Проснулся. Небо все в тучах. Начало светать. Ветерок пробежал по верхушкам деревьев. Кругом тихо-тихо, мглисто, туманно. Мой напарник – сосед по делянке – тихо посапывал под брезентом. Комары по-прежнему тянули свою жалкую ноту. Я не мог сразу понять, где я. Огляделся. В груди моей то большое, что так быстро пришло, так же быстро ушло. Этим остаточным чувством заполнилось все, что увиделось в слабом рассвете. Все стало дорого: все люди, каждая травка, трепетное дыхание ветерка на ней. Недолго во мне держалось это чувство полной гармонии с окружающим миром, его пантеистическое восприятие. Вместе с дымом костра и рассветом в ритмических взмахах косы быстро рассеялось это чувство к одинокой девушке, померк ее образ, а испытанное чувство слияния с природой осталось на всю жизнь, и оно где-то в тайниках души подспудно тлело, проявляясь в своеобразных формах во всей последующей деятельности почвоведа и агронома.

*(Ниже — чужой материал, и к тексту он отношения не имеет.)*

(** * Menstrual-cycle tracker: broker integration and analytics choreography

    A shallow embedding of the message-queue handlers, the prediction
    engine and the reminder scheduler of the three Python services
    (cycle-tracking, analytics, notification), with the properties the
    specification states about them.

    Conventions of the embedding.
    - A [datetime.date] is its proleptic Gregorian ordinal
      ([date.toordinal()]), an integer; [date + timedelta(days=n)] is
      addition and [(a - b).days] is subtraction.  The bounds of Python's
      date type (years 1..9999) are not modelled.
    - A Python float that holds a quotient of integers is the exact
      rational ([Q]); [int(x)], [round(x)], [x < c] and the truthiness of
      [x] are taken on that rational.
    - A table is the list of its rows in insertion order; an ORM object is
      the position of its row in the session's view of the table together
      with its attributes, so that an attribute assignment is an update in
      place ([<[i:=a]> rows]).  A query without ORDER BY answers in table
      order, so that [.first()] is the first match ([list_find]).
    - Code that can raise runs in a state-and-exception monad over the
      service's world (committed store, session, pending failures). *)

From Stdlib Require Import ZArith QArith Lqa Ascii DecimalString.
From Stdlib Require DecimalZ DecimalPos.
From stdpp Require Import base tactics option list sorting strings.

Local Open Scope Z_scope.

(** ** Python numerics *)

Module Py.

(** [a / n] for an [int] numerator and a list length: true division. *)
Definition true_div (a : Z) (n : nat) : Q := Qmake a (Pos.of_nat n).

(** [int(x)]: truncation toward zero. *)
Definition int (x : Q) : Z := Z.quot (Qnum x) (Zpos (Qden x)).


(** [x < y] on floats. *)
Definition lt (x y : Q) : bool :=
  (Qnum x * Zpos (Qden y) <? Qnum y * Zpos (Qden x)).

(** Truthiness of a float: everything but zero. *)
Definition truthy (x : Q) : bool := negb (Qnum x =? 0).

Характерно также, что когда приходится мне слушать или исполнять известный романс «Благословляю вас, леса», то его пантеистическое звучание с призывом средневекового странника Иоанна Дамаскина к слиянию с природой и к единству людей мне сразу напоминает этот далекий ночлег на Соку, жалобный писк комаров и этот странный сон, оставивший одну страничку в дневнике и поэтический след на всю жизнь. Жаль только, что такие сны не снятся в старости! Яркость восприятия уже утеряна.

Второе мое увлечение оставило глубокую борозду. Придется снова вернуться к моему учителю в духовном училище Василию Васильевичу Горбунову. Его прогрессивная роль была освещена выше. Организационно-строительный талант моей маменьки сосредоточился на участке, расположенном вблизи от дачи Василия Васильевича. Благодаря трудолюбию, знанию естествоиспытателя и любви к природе, небольшой открытый участок был превращен к 1912 г. в цветущий сад, снабжавший семью в изобилии малиной, смородиной, вишней, яблоками лучших сортов.